Carbapenem resistance results mostly from the expression of acquired carbapenem-hydrolyzing oxacillinases in Acinetobacter baumannii. The bla OXA-23 oxacillinase gene is increasingly reported worldwide and may represent an emerging threat. Our goal was to identify the progenitor of that carbapenemase gene. A collection of 50 Acinetobacter sp. strains corresponding to several Acinetobacter species was screened for bla(OXA-23)-like genes by PCR and hybridization techniques. Five Acinetobacter radioresistens isolates that were susceptible to carbapenems harbored chromosomally encoded bla OXA-23-like genes. A similar plasmid backbone was identified in several bla OXA-23-positive A. baumannii and A. radioresistens isolates, further strengthening the vectors of exchanges for these bla OXA-23-like genes.
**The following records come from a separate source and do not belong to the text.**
(* ===== verification/DeepCopy.v ===== *)
(** * Deep copies of the API objects (api/v1alpha1)

    The rest of the development gives every resource as a value, as if a
    handler's working copy shared nothing with the object it was copied from.
    The code gets its copies from hand-written methods.  Here an object is a
    value with references into a heap - pointers, slices and maps alike - and a
    copy is the term of a small language of the idioms the methods are written
    in, field by field; the terms are run on a heap. *)

From Stdlib Require Import ZArith Lia.
From stdpp Require Import base list strings.
From S2P Require Import Prelude.

(** ** Values with references *)

(** A cell of the heap holds what a pointer points to (one value), the elements of a
    slice or the entries of a map. *)
Inductive gval :=
| Atom (text : string)
| Nil
| Ref (cell : nat)
| Struct (fields : list (string * gval)).

Definition heap : Type := list (list gval).

(** The value without its references; nil and an empty slice stand for the same. *)
Inductive pval :=
| PAtom (text : string)
| PList (elements : list pval)
| PStruct (fields : list (string * pval)).

(** The types of [metav1] that have references ([ObjectMeta], [ListMeta],
    [LabelSelector]) are the library's, and so are their values and copies. *)
Class Library := {
  library_value : pval -> Prop;
  library_copy : gval -> heap -> gval * heap }.

Inductive gtype :=
| TAtom
| TLibrary
| TRef (element : gtype)
| TStruct (fields : list (string * gtype)).

(** What a method does with a value: keep it as the assignment of the struct left it; copy
    the cell a reference is to, and its contents with another copy ([make] and a loop, a new
    pointer, [DeepCopy]); append the elements to the nil slice; copy the named fields; call the library's method. *)
Inductive copier :=
| Keep
| Library_copy
| Fresh (element : copier)
| Append
| Fields (fields : list (string * copier)).

Definition alloc (cell : list gval) (h : heap) : gval * heap := (Ref (length h), h ++ [cell]).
Therefore, A. radioresistens, a commensal bacterial species which is identified on the skin of hospitalized and healthy patients (a property shared with A. baumannii), was identified as the source of the bla OXA-23 gene.

FIG. 1.

Schematic maps of composite transposon Tn2006 carrying the bla_OXA-23 gene identified on a plasmid in A. baumannii isolates (7) (A) and the sequences identified in the five different A. radioresistens isolates (B). The sequences identical between Tn2006, Tn2007, and the A. radioresistens isolates are indicated by two vertical lines. ATPase is the gene encoding the putative ATPase, and sulf is the gene for a plasmid-borne sulfonamide resistance gene truncated by the insertion of Tn2006. orf1 is the gene encoding a putative protein truncated by the insertion of Tn2007, and mobA is the gene encoding a putative mobilization protein. Sequences indicated by dashes are unknown.

FIG. 2.

Comparison of the amino acid sequences of the OXA-23-like determinants. OXA-23 is from A. radioresistens isolates 3 and 5, OXA-102 is from isolate 1, OXA-103 is from isolate 2, and OXA-105 is from isolate 4. Dashes indicate identical amino acid residues, and the critical motifs for CHDLs are shaded in gray. The numbering is according to the nomenclature for CHDLs (8).

FIG. 3.

PFGE profiles of I-Ceu-I digested whole-cell DNAs of A. radioresistens strains. Lanes 1, A. radioresistens reference strain 1; lanes 2, A. radioresistens clinical isolate 2; lanes 3, A. baumannii Ab13 isolate harboring a plasmid-located bla_OXA-23 gene. Southern hybridization was performed with an internal probe specific for the bla_OXA-23 gene (A) and with a probe specific for the 16S-23S rRNA gene (B). Horizontal arrows indicate the positions of hybridization with the bla_OXA-23 probe. By comparison of the two hybridization patterns, cohybridizations were obtained for strains 1 and 2 (chromosomal location of bla_OXA-23), whereas the bla_OXA-23-positive signal obtained for A. baumannii Ab13 has no corresponding band with the 16S-23S rRNA-specific probe.